[Dataset entries]
···

Definition ErrDuplicateDevice : error := Err "device already exists".
Definition ErrDeviceNotFound : error := Err "device not found".
Definition ErrInvalidTransition : error := Err "invalid device state transition".
Definition ErrVehicleAssigned : error := Err "vehicle already has a device assigned".
Definition ErrBatchTooLarge : error := Err "bulk registration batch exceeds 500 rows".
Definition ErrInvalidAction : error := Err "invalid quarantine resolution action".
(** [fmt.Errorf("%w: ...", sentinel, ...)]. *)
Definition because (sentinel : error) (detail : string) : error :=
  Wrap (error_msg sentinel) (Err detail).

Definition isUniqueConstraint (e : error) : bool :=
  let msg := ToLower (error_msg e) in
  contains msg "unique" && (contains msg "constraint" || contains msg "already").

(** The commands. *)
Record RegisterDeviceCommand := mkRegister {
  rc_IMEI : string; rc_SerialNumber : option string; rc_DeviceType : string;
  rc_FirmwareVersion : option string; rc_SimNumber : option string; rc_ICCID : option string;
  rc_WarrantyUntil : option Time; rc_VehicleID : option string; rc_CustomerID : option string }.
Record ResolveQuarantineCommand := mkResolve {
  rq_EntryID : string; rq_Action : string; rq_VehicleID : option string; rq_UserID : string }.

(** ** Changes of a row *)
Definition with_status (st : string) (now : Time) (d : Device) : Device :=
  mkDevice (ID d) (TenantID d) (IMEI d) (SerialNumber d) (FirmwareVersion d) (SimNumber d)
    (ICCID d) (WarrantyUntil d) (DeviceType d) st (VehicleID d) (CustomerID d) (ActivatedAt d)
    (LastSeenAt d) (DeviceSecretHash d) (CreatedAt d) now.
Definition with_vehicle (v : string) (now : Time) (d : Device) : Device :=
  mkDevice (ID d) (TenantID d) (IMEI d) (SerialNumber d) (FirmwareVersion d) (SimNumber d)
    (ICCID d) (WarrantyUntil d) (DeviceType d) DeviceStatusAssigned (Some v) (CustomerID d)
    (ActivatedAt d) (LastSeenAt d) (DeviceSecretHash d) (CreatedAt d) now.
Definition with_secret (hash : string) (at_ now : Time) (d : Device) : Device :=
  mkDevice (ID d) (TenantID d) (IMEI d) (SerialNumber d) (FirmwareVersion d) (SimNumber d)
    (ICCID d) (WarrantyUntil d) (DeviceType d) DeviceStatusActive (VehicleID d) (CustomerID d)
    (Some (default at_ (ActivatedAt d))) (LastSeenAt d) (Some hash) (CreatedAt d) now.
Definition with_last_seen (now : Time) (d : Device) : Device :=
  mkDevice (ID d) (TenantID d) (IMEI d) (SerialNumber d) (FirmwareVersion d) (SimNumber d)
    (ICCID d) (WarrantyUntil d) (DeviceType d) (Status d) (VehicleID d) (CustomerID d)
    (ActivatedAt d) (Some now) (DeviceSecretHash d) (CreatedAt d) now.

···

THE PROBLEM =>
Every single entry is to be retyped exactly.

RESPONSE AREA =>
Definition ErrDuplicateDevice : error := Err "device already exists".
Definition ErrDeviceNotFound : error := Err "device not found".
Definition ErrInvalidTransition : error := Err "invalid device state transition".
Definition ErrVehicleAssigned : error := Err "vehicle already has a device assigned".
Definition ErrBatchTooLarge : error := Err "bulk registration batch exceeds 500 rows".
Definition ErrInvalidAction : error := Err "invalid quarantine resolution action".
(** [fmt.Errorf("%w: ...", sentinel, ...)]. *)
Definition because (sentinel : error) (detail : string) : error :=
  Wrap (error_msg sentinel) (Err detail).

Definition isUniqueConstraint (e : error) : bool :=
  let msg := ToLower (error_msg e) in
  contains msg "unique" && (contains msg "constraint" || contains msg "already").

(** The commands. *)
Record RegisterDeviceCommand := mkRegister {
  rc_IMEI : string; rc_SerialNumber : option string; rc_DeviceType : string;
  rc_FirmwareVersion : option string; rc_SimNumber : option string; rc_ICCID : option string;
  rc_WarrantyUntil : option Time; rc_VehicleID : option string; rc_CustomerID : option string }.
Record ResolveQuarantineCommand := mkResolve {
  rq_EntryID : string; rq_Action : string; rq_VehicleID : option string; rq_UserID : string }.

(** ** Changes of a row *)
Definition with_status (st : string) (now : Time) (d : Device) : Device :=
  mkDevice (ID d) (TenantID d) (IMEI d) (SerialNumber d) (FirmwareVersion d) (SimNumber d)
    (ICCID d) (WarrantyUntil d) (DeviceType d) st (VehicleID d) (CustomerID d) (ActivatedAt d)
    (LastSeenAt d) (DeviceSecretHash d) (CreatedAt d) now.
Definition with_vehicle (v : string) (now : Time) (d : Device) : Device :=
  mkDevice (ID d) (TenantID d) (IMEI d) (SerialNumber d) (FirmwareVersion d) (SimNumber d)
    (ICCID d) (WarrantyUntil d) (DeviceType d) DeviceStatusAssigned (Some v) (CustomerID d)
    (ActivatedAt d) (LastSeenAt d) (DeviceSecretHash d) (CreatedAt d) now.
Definition with_secret (hash : string) (at_ now : Time) (d : Device) : Device :=
  mkDevice (ID d) (TenantID d) (IMEI d) (SerialNumber d) (FirmwareVersion d) (SimNumber d)
    (ICCID d) (WarrantyUntil d) (DeviceType d) DeviceStatusActive (VehicleID d) (CustomerID d)
    (Some (default at_ (ActivatedAt d))) (LastSeenAt d) (Some hash) (CreatedAt d) now.
Definition with_last_seen (now : Time) (d : Device) : Device :=
  mkDevice (ID d) (TenantID d) (IMEI d) (SerialNumber d) (FirmwareVersion d) (SimNumber d)
    (ICCID d) (WarrantyUntil d) (DeviceType d) (Status d) (VehicleID d) (CustomerID d)
    (ActivatedAt d) (Some now) (DeviceSecretHash d) (CreatedAt d) now.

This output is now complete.